Оживление «конъюнктуры» наблюдается в весенние и летние месяцы, когда около полумиллиона паломников устремляются к «святым местам» в специальных поездах и автобусах. Но «элиту» среди паломников составляют те, кто пришел пешком. Идут молча, слышится лишь глухое бормотание молящихся. Одни и те же слова, произносимые тысячами людей, сливаются в монотонное гудение. Одни и те же причитания:

«О святая Мария, помоги! Помоги же мне! Бедный грешник пришел к тебе на покаяние! В жизни и на смертном одре не оставь меня, не дай умереть в смертном грехе! Сохрани меня в мой последний час! Смилуйся, матерь божья!..»

Это идут паломники из Верхнего Пфальца. За четыре дня они прошли почти 200 километров. Люди шагают себе по середине шоссе, будто автомобиль и не изобретен. Баварское радио каждые четыре часа предупреждает автомобилистов о процессиях на шоссе…

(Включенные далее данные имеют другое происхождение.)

Lemma ok_eq need n m bs bs' : ok need n m bs -> bs = bs' -> ok need n m bs'.
Proof. by intros ? ->. Qed.

Lemma atomic_put bs : atomic (put bs) bs.
Proof.
  intros c Hr; unfold put; destruct (room c <? zlen bs) eqn:E; zbool; simpl.
  - split; [done|]; split; [|by right].
    split; [done|]; split; [done|]; exists []; rewrite app_nil_r, zlen_nil; split; [done|lia].
  - split; [split; [by apply good_put|done]|]; split; [|left; done].
    split; [done|]; split; [done|]; exists bs; done.
Qed.

Lemma atomic_ok m bs n need : atomic m bs -> zlen bs <= need -> ok need n m bs.
Proof.
  intros Hm Hneed c Hr _; destruct (Hm c Hr) as (F & P & [(E & L & O)|(E & L)]);
    split; try done.
  - apply OutGood; [done|]; by apply partial_writes.
  - apply OutFull; try done; lia.
Qed.

Lemma atomic_ret : atomic (retE GOOD) [].
Proof.
  intros c Hr; simpl; split; [done|]; split.
  - split; [done|]; split; [done|]; exists []; rewrite app_nil_r, zlen_nil; split; [done|lia].
  - left; rewrite app_nil_r; split; [done|]; split; [apply Hr|done].
Qed.

Lemma ok_ret n : ok 0 n (retE GOOD) [].
Proof. apply atomic_ok; [apply atomic_ret|done]. Qed.

Lemma atomic_or m1 m2 bs1 bs2 :
  atomic m1 bs1 -> atomic m2 bs2 -> atomic (orE m1 m2) (bs1 ++ bs2).
Proof.
  intros H1 H2 c Hr; unfold orE.
  destruct (m1 c) as [r1 c1] eqn:E1; specialize (H1 c Hr); rewrite E1 in H1; simpl in H1.
  destruct H1 as (F1 & P1 & O1); destruct (F1) as (Hr1 & _); pose proof (proj1 Hr).
  pose proof (proj1 Hr1).
  destruct (m2 c1) as [r2 c2] eqn:E2; specialize (H2 c1 Hr1); rewrite E2 in H2; simpl in H2.
  destruct H2 as (F2 & P2 & O2); simpl.
  split; [by eapply frame_trans|]; split; [by eapply partial_trans|].
  pose proof (zlen_nonneg bs1); pose proof (zlen_nonneg bs2).
  destruct O1 as [(-> & L1 & B1)|(-> & L1)], O2 as [(-> & L2 & B2)|(-> & L2)];
    rewrite zlen_app.
  - left; split; [done|]; rewrite B2, B1, app_assoc; split; [|done].
    destruct P1 as (_ & _ & w & Ow & Rw); rewrite B1 in Ow; simplify_list_eq; lia.
  - right; split; [done|]; destruct P1 as (_ & _ & w & Ow & Rw); rewrite B1 in Ow;
      simplify_list_eq; lia.
  - right; split; [done|lia].
  - right; split; [done|lia].
Qed.

Lemma orE_eq m1 m2 c r1 c1 r2 c2 :
  m1 c = (r1, c1) -> m2 c1 = (r2, c2) -> orE m1 m2 c = (Z.lor r1 r2, c2).
Proof. unfold orE; by intros -> ->. Qed.

Lemma atomic_when (b : bool) m bs :
  atomic m bs -> atomic (whenE b m) (if b then bs else []).
Proof. destruct b; simpl; [done|]; intros _; apply atomic_ret. Qed.

Lemma ok_when (b : bool) need n m bs :
  0 <= need -> ok need n m bs -> ok need n (whenE b m) (if b then bs else []).
Proof. destruct b; simpl; [done|]; intros ? _; by apply (ok_weaken 0 need n n); [apply ok_ret|..]. Qed.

Большинство паломников – простые люди, крестьяне. Женщины в платках, в рабочих халатах, с хозяйственными сумками в руках; мужчины – в выходных костюмах, которые, однако, выглядят старомодными и потертыми. За спиной у них рюкзаки, в руках узловатые палки, на поясе фляги.

Среди идущих – согбенные старики и старухи. Оттилия Хабнер совершает паломничество в 32-й раз. Старая женщина шагает легко, без тени усталости. Куда труднее приходится идущей рядом с ней Резенц Шнейд. Она едва не падает под тяжестью полутораметрового деревянного креста. Никто ей не помогает.

«Я дала обет. Когда я была тяжело больна, святая дева помогла мне», – уверяет Шнейд, швея по профессии»…

«Штерн», Гамбург, октябрь 1975 г.

«Благими намерениями вымощена дорога в ад». Оторопь берет, когда подумаешь, к чему приводит ничем не укрощаемое мракобесие! Войдя в силу, оно пытается осчастливить не иначе, как все человечество разом. Обычно за такое дело берутся те, кто никогда не любил ни единого ближнего: абстрактная любовь к людям – верх эгоизма.

Весь свой огромный капитал, накопленный к тому времени, пророк решил вложить в строительство Вершалина. И сразу повел дело с размахом. В ближайшей деревеньке, в Лещиной, Альяш купил сорок гектаров земли и начал разбивать на них сад. Саженцы приобретал в Супрасльском питомнике. Теперь без такой садово-огородной площадки обходится редкий колхоз, а в те времена далеко не каждый помещик мог позволить себе сорокагектарный сад, и потому весть об Альяшовом гиганте не могла не вскружить богомольцам голову.

Было закуплено шестьсот кубометров леса, около двухсот тысяч кирпича, стекло, железо и сто телег извести и цемента.

Альяш приказал запрудить родники, чтобы образовались водоемы. Начатый строителями ветряк перенес из Грибовщины на взгорок перед самой Лещиной, у Жедненского леса.

Затем в глухую деревеньку, затерянную среди песчаных и каменистых взгорков и хвойных перелесков, потянулись сотни повозок с лесом, кирпичом, кафелем, железом, стеклом, известью, цементом и валунами.

Церковка вышла неуклюжей, и Альяш извлек урок из опыта ее строительства – нанял архитектора и лучших мастеров.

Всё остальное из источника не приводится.